• [Data shown]:
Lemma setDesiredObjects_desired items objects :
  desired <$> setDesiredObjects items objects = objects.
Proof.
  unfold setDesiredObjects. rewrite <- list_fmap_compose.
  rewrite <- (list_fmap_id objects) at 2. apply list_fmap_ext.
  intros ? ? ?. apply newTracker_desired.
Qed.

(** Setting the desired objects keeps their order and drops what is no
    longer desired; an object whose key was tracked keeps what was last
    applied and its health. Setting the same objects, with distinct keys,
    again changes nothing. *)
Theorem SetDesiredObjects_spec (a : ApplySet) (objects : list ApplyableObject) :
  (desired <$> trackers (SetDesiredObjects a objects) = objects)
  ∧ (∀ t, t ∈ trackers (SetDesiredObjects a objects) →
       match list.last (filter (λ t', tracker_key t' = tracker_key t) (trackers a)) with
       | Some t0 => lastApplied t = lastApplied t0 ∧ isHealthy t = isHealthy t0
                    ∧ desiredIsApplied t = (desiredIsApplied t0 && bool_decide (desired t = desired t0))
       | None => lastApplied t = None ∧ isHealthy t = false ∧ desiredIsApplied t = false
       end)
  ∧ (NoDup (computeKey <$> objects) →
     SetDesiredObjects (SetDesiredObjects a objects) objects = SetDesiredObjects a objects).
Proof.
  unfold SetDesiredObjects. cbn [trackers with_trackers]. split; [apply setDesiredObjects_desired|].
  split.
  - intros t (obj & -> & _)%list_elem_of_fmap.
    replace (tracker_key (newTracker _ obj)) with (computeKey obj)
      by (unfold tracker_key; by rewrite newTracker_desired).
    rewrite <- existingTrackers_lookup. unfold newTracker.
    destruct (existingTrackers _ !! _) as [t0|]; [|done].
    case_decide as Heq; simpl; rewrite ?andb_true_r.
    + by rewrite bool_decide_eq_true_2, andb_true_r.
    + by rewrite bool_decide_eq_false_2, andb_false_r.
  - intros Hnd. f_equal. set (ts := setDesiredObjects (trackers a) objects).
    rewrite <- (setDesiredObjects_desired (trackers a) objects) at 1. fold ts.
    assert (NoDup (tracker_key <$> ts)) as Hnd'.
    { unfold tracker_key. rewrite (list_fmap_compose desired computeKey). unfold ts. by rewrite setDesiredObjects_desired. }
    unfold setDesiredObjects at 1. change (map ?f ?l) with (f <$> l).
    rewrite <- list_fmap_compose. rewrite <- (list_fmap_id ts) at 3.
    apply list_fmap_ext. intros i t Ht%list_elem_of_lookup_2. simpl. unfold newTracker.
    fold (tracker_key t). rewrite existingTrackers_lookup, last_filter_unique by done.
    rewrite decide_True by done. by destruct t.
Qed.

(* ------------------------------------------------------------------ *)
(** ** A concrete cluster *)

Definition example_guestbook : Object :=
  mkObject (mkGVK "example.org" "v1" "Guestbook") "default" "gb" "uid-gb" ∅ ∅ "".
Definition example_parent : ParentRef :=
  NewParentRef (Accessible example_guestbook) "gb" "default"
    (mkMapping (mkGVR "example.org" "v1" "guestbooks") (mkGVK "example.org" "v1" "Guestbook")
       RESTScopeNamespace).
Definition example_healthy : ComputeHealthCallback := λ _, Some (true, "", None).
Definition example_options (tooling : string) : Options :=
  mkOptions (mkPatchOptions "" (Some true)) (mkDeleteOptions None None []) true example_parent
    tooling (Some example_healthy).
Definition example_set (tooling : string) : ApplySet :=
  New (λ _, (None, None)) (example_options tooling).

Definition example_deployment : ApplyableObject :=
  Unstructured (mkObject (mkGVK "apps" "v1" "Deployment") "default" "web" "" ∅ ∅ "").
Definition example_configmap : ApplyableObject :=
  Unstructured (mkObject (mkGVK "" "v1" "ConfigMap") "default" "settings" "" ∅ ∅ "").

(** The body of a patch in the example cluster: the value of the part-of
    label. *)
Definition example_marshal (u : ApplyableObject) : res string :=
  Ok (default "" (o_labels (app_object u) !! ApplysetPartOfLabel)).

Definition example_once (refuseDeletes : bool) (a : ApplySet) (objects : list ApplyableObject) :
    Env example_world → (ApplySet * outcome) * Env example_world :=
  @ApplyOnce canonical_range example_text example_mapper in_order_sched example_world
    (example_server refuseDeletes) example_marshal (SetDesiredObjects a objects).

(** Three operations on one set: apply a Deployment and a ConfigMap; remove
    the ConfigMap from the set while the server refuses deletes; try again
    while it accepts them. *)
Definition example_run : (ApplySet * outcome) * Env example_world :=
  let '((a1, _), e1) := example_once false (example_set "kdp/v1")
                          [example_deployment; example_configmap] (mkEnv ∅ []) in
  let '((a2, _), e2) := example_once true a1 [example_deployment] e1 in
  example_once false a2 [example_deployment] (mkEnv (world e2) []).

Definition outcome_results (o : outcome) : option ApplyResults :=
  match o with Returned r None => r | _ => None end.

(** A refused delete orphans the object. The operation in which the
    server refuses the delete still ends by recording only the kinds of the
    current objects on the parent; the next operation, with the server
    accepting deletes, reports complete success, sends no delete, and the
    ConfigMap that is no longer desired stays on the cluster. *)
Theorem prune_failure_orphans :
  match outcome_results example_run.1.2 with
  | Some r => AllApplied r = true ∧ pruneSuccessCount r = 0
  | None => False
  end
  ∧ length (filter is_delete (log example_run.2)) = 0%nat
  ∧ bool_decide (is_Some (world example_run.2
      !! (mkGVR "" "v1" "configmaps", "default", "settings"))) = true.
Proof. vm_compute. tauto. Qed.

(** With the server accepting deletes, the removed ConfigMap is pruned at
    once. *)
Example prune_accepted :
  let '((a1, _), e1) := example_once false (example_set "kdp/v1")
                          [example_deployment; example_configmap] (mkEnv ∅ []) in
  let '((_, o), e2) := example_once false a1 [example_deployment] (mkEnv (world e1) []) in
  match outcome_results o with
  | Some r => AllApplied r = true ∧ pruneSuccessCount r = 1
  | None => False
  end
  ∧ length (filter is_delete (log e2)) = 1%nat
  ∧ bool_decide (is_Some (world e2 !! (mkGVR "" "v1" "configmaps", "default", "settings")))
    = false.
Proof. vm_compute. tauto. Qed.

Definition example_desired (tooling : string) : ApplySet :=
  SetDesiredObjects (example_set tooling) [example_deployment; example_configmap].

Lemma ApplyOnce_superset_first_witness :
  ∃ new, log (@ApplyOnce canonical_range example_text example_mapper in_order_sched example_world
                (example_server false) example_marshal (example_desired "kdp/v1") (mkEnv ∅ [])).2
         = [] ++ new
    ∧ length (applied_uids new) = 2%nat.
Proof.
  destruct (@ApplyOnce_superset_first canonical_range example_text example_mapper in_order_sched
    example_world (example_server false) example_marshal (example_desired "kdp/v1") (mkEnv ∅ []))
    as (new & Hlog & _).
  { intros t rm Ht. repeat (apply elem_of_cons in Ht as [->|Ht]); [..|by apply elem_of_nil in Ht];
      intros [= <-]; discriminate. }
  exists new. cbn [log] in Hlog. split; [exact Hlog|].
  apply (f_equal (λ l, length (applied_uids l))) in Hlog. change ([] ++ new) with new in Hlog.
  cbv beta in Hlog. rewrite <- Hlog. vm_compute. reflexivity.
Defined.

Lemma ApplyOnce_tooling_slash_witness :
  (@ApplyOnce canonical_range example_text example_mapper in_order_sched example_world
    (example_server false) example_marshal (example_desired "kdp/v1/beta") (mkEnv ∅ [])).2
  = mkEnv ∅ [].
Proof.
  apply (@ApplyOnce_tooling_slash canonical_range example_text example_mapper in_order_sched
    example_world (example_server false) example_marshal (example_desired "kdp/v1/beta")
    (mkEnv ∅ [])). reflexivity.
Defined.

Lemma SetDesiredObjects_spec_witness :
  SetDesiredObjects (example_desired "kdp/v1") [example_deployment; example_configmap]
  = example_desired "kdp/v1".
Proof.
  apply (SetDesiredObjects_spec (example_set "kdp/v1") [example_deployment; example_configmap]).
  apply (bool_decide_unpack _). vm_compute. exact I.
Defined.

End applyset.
---
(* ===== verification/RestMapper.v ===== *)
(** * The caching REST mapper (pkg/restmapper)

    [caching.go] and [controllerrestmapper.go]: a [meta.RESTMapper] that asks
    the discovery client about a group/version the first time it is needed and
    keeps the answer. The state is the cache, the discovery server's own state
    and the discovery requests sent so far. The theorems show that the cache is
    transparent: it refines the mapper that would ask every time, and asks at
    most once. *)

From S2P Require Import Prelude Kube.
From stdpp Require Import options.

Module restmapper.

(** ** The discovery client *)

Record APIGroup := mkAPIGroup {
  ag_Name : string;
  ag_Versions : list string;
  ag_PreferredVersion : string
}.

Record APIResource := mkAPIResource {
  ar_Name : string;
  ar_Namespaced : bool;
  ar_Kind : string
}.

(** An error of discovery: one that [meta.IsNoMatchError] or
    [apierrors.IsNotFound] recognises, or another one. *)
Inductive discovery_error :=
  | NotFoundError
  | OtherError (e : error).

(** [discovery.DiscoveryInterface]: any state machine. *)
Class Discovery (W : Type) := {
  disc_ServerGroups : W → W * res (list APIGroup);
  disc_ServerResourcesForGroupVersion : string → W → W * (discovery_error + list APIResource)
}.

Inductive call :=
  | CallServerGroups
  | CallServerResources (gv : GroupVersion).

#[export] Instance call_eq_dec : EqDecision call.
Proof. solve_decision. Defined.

• [Goal of the exercise]: Count the lines of the material holding "done". Report the number alone.

• [Written response]: 3